Thé Tjong-Khing is also famous for his knowledge about movies. He appeared at least eight times on the Dutch TV quiz show 'Voor een briefkaart op de eerste rang' during the early 1970s. He was such a frequent contestant, that he was even featured in a spoof by Herman van Run and Luc Lutz for radio cabaret Cursief. In the sketch, "Mister Thé" managed to answer every question, even before the host could finish his sentences, and eventually even after the first word! The sketch was reprised by Gerard Cox and Frans Halsema in their 1973 stage show 'Wat je zegt ben je zelf'. In addition to his own illustration career, Thé Tjong-Khing has worked as a teacher at the Rietveld Academy for a couple of years in the late 1970s/early 1980s. Among his pupils were such artists as Fred de Heij, Ruud Bruijn, Philip Hopman and Hans de Beer. Thé however wasn't happy in his role as teacher, as he didn't feel at ease with judging other people's work.

Inspired by the famous Belgian comic book murals in Brussels and Antwerp, Thé Tjong Khing designed the first official Dutch mural for the city of Haarlem.
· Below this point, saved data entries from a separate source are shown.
(** * study-korean: the Hangul syllable codec, word forms and conjugations

    A shallow embedding of [experiments/01-translation/main.py], and of the
    table of contents of [experiments/01-translation/tools/wiktionary_translator.py].

    Python values are modelled as follows.
    - A [str] is the list of its Unicode code points ([list Z]); [ord] of a
      one-character string is that code point, a character is a string of
      length one, exactly as in Python.
    - Objects ([Syllable], [WordForm], [Word]) live in a store, one typed
      region per class, and are named by their address.  Attribute
      assignment is an update of the store at that address, so aliasing and
      in-place mutation are those of the program.
    - A method is a computation [M A]: it takes the store and returns either
      a value or a raised exception, together with the store it leaves
      behind.  A raised exception keeps every mutation made before it.
*)

From Stdlib Require Import ZArith Lia String Ascii.
From stdpp Require Import base numbers list option.

Open Scope Z_scope.

(** ** Python strings *)

Abbreviation str := (list Z).

(** Source literals are written as UTF-8 text and decoded to code points, so
    that the tables below can be compared with the source character by
    character. *)
Fixpoint utf8_bytes (s : String.string) : list Z :=
  match s with
  | EmptyString => []
  | String a s' => Z.of_N (N_of_ascii a) :: utf8_bytes s'
  end.

Fixpoint utf8_points (bs : list Z) : str :=
  match bs with
  | [] => []
  | b0 :: r =>
    if b0 <? 128 then b0 :: utf8_points r
    else if b0 <? 224 then
      match r with
      | b1 :: r1 => ((b0 - 192) * 64 + (b1 - 128)) :: utf8_points r1
      | _ => []
      end
    else if b0 <? 240 then
      match r with
      | b1 :: b2 :: r2 =>
        ((b0 - 224) * 4096 + (b1 - 128) * 64 + (b2 - 128)) :: utf8_points r2
      | _ => []
      end
    else
      match r with
      | b1 :: b2 :: b3 :: r3 =>
        ((b0 - 240) * 262144 + (b1 - 128) * 4096 + (b2 - 128) * 64 + (b3 - 128))
          :: utf8_points r3
      | _ => []
      end
  end.

Definition u (s : String.string) : str := utf8_points (utf8_bytes s).

(** Exceptions the program can raise.  [SystemError] is never raised by the
    program itself: it is what the model answers when an address does not
    name an object, which no Python reference can do. *)
Inductive exn := IndexError | ValueError | TypeError | NameError | SystemError.
Record UserLogin : Type := mkUserLogin {
  login_email : string;
  login_password : string
}.

Record UserResponse : Type := mkUserResponse {
  ur_id : string;
  ur_email : string;
  ur_name : string;
  ur_is_pro : bool;
  ur_pin : option string
}.

Record TokenResponse : Type := mkTokenResponse {
  tr_token : string;
  tr_user : UserResponse
}.

(** [DEFAULT_CATEGORIES]: name, color, icon. *)
Definition DEFAULT_CATEGORIES : list (string * string * string) :=
  [ ("Food", "#ef4444", "utensils");
    ("Rent", "#3b82f6", "home");
    ("Utilities", "#f59e0b", "zap");
    ("Transportation", "#8b5cf6", "car");
    ("Entertainment", "#ec4899", "film");
    ("Shopping", "#10b981", "shopping-bag");
    ("Health", "#06b6d4", "heart");
    ("Other", "#6b7280", "more-horizontal");
    ("Salary", "#22c55e", "briefcase");
    ("Freelance", "#14b8a6", "laptop");
    ("Investment", "#f97316", "trending-up") ].

Definition default_category (user_id uuid : string)
    (cat : string * string * string) : Category :=
  mkCategory uuid user_id (fst (fst cat)) (snd (fst cat)) (snd cat) true.

(** The loop over [DEFAULT_CATEGORIES]; [uuid i] is the [i]-th identifier
    drawn by the request. *)
Fixpoint insert_default_categories (user_id : string) (uuid : nat -> string)
    (i : nat) (cats : list (string * string * string)) : A_ unit :=
  match cats with
  | [] => aret tt
  | cat :: rest =>
      insert_one_category (default_category user_id (uuid i) cat) ;;~
      insert_default_categories user_id uuid (S i) rest
  end.

Definition register (crypto : Crypto) (data : UserRegister)
    (uuid : nat -> string) (now : string) : A_ TokenResponse :=
  existing <~ find_one_user (fun u => String.eqb (u_email u) (reg_email data)) ;;
  match existing with
  | Some _ => araise 400 "Email already registered"
  | None =>
      let user_id := uuid 0%nat in
      let user :=
        mkUser user_id (reg_email data)
          (hash_password crypto (reg_password data)) (reg_name data)
          false None now None in
      insert_one_user user ;;~
      insert_default_categories user_id uuid 1 DEFAULT_CATEGORIES ;;~
      let token := create_token crypto user_id (reg_email data) in
      aret (mkTokenResponse token
              (mkUserResponse user_id (reg_email data) (reg_name data)
                 false None))
  end.

Definition login (crypto : Crypto) (data : UserLogin) : A_ TokenResponse :=
  user <~ find_one_user (fun u => String.eqb (u_email u) (login_email data)) ;;
  match user with
  | None => araise 401 "Invalid credentials"
  | Some user =>
      if negb (verify_password crypto (login_password data) (u_password user))
      then araise 401 "Invalid credentials"
      else
        let token := create_token crypto (u_id user) (login_email data) in
        aret (mkTokenResponse token
                (mkUserResponse (u_id user) (u_email user) (u_name user)
                   (u_is_pro user) (u_pin user)))
  end.

(** The part of [get_current_user] that follows the decoding of the token:
    [user_id] is the [user_id] of its payload. *)
Definition get_current_user (user_id : string) : A_ User :=
  user <~ find_one_user (fun u => String.eqb (u_id u) user_id) ;;
  match user with
  | None => araise 401 "User not found"
  | Some user => aret user
  end.

Definition set_pin (pin : string) (u : User) : User :=
  mkUser (u_id u) (u_email u) (u_password u) (u_name u) (u_is_pro u)
    (Some pin) (u_created_at u) (u_pro_since u).
(** One outer step of one iteration. *)
Definition tiny_attack : ElasticNetL1Attack :=
  __init__ 2 0 false 0.1 1 1 false 0.001 0 1 0.01 "EN".

(** The same with a negative [beta]. *)
Definition neg_beta_attack : ElasticNetL1Attack :=
  __init__ 2 0 false 0.1 1 1 false 0.001 0 1 (-0.1) "EN".

(** ** The losses as the specification words them (section 4.4) *)

(** Score of the selected (true or target) class. *)
Definition spec_real (row : list Q) (label : nat) : Q :=
  default 0 (row !! label).

(** The row with the selected class masked out: its entry is replaced by
    the large negative [- TARGET_MULT]. *)
Definition masked_scores (row : list Q) (label : nat) : list Q :=
  imap (fun j v => if Nat.eqb j label then - TARGET_MULT else v) row.

(** Best score among the other classes, by masking. *)
Definition spec_other (row : list Q) (label : nat) : Q :=
  row_max (masked_scores row label).

Definition spec_margin (self : ElasticNetL1Attack) (row : list Q) (label : nat)
    : Q :=
  let real := spec_real row label in
  let other := spec_other row label in
  if targeted self then Qmax (other - real + confidence self) 0
  else Qmax (real - other + confidence self) 0.

Definition spec_full_loss (self : ElasticNetL1Attack) (output : scores)
    (y : list nat) (l1dist l2distsq coeff : list Q) : Q :=
  tsum (zip_with Qmult coeff (zip_with (spec_margin self) output y))
  + tsum l2distsq + beta self * tsum l1dist.

Definition spec_opt_loss (self : ElasticNetL1Attack) (output : scores)
    (y : list nat) (l2distsq coeff : list Q) : Q :=
  tsum (zip_with Qmult coeff (zip_with (spec_margin self) output y))
  + tsum l2distsq.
An initiative of the organization of the Haarlem Comics Festival, the mural was executed by the artist Diego Teroba and festively presented on 7 October 2019. It featured famous characters from Haarlem's history, characters from Thé's children's books and comic characters like Willy Vandersteen's Tante Sidonia, Hergé's Bianca Castafiore and Gerben Valkema's Elsje.

Lambiek will always be grateful to Thong Khing for illustrating the letter "I" in our encylopedia book, 'Wordt Vervolgd - Stripleksikon der Lage Landen', published in 1979.

Thé Tjong-Khing in 2011 (Photo © Robin Schouten).